In a video posted on social networks last month, Kirk praised the simplicity of what he described as the American lifestyle. “I want to get married, buy a house, have children, allow them to ride a bicycle until the sun is put on, send them to a good school, have a low crime neighborhood, not that my child is taught to lesbian, gay and transgender garbage in their school. Although also, not having to listen to the call to prayer to prayer to prayer.
Recently in X, Kirk wrote: “Islam is the sword that the left is using to cut the throat of America.”
The point, however, is that Kirk had ideas.

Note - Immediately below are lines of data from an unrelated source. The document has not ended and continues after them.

Lemma details_fallback_uses_local_closest_witness :
  Acyclic (Sample.page false) /\
  hasCheckVisibility (Sample.page false) = false /\
  getElementComputedStyle (Sample.page false) 3 None = Some (mkStyle "block" "visible") /\
  isElementStyleVisibilityVisible (Sample.page false) 10 3 None = Some false /\
  isElementStyleVisibilityVisible (Sample.page false) 10 2 None = Some true /\
  exists a,
    returns (fun n => closest (Sample.page false) n 3 "details,summary") a /\
    match a with
    | Some x => localAncestor (Sample.page false) 3 x /\
                matches (Sample.page false) x "details,summary" = true
    | None => forall x, localAncestor (Sample.page false) 3 x ->
                matches (Sample.page false) x "details,summary" = false
    end /\
    (returns (fun n => isElementStyleVisibilityVisible (Sample.page false) n 3 None) false <->
     closedDetailsAbove (Sample.page false) 3 a = true \/ "visible" <> "visible") /\
    (returns (fun n => isElementStyleVisibilityVisible (Sample.page false) n 3 None) true <->
     closedDetailsAbove (Sample.page false) 3 a = false /\ "visible" = "visible").
Proof.
  split; [ apply page_acyclic | ].
  split; [ reflexivity | ].
  split; [ reflexivity | ].
  split; [ vm_compute; reflexivity | ].
  split; [ vm_compute; reflexivity | ].
  apply (details_fallback_uses_local_closest (Sample.page false) 3
           (mkStyle "block" "visible") (page_acyclic false) eq_refl eq_refl).
Defined.

(** C4, as stated, fails in its last clause: the never-attached element [1]
    has no parent node, but it has an owner document with a view, so its
    style resolves (to empty values) and the ordinary checks run; with the
    native check as with the fallback, [isElementVisible] returns false. *)
Lemma detached_element_is_judged :
  ~ detached_is_never_hidden (Offscreen.page true) 1 /\
  ~ detached_is_never_hidden (Offscreen.page false) 1.
Proof.
  split; intros H; apply (H eq_refl 10); vm_compute; reflexivity.
Qed.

Bad ideas. And yes, even dangerous ideas.
But ideas cannot be stopped with bullets or anything else. Ideologies cannot be exterminated (that applies to both Islam and Christian nationalism).
And violence comes from all directions: the right, the left and the non -ideological or mental environment.
One of the terrible ironies of Kirk's murder was his firm support for weapons rights.
In a 2023 resurgent interview that has been widely publicized, and ruthlessly mocked for its many enemies, Kirk said: “It is worth having a cost of, unfortunately, some deaths for weapons every year so we can have the second amendment to protect our other rights given. That is a prudent agreement.”
What to say, especially of a father at any time when school shootings have become everyday tragedies.
If our leaders were rational beings, the death of Charlie Kirk would be the last tail.
They would realize that the problem with American armed violence is not rhetorical, they are actually weapons, and do something about it.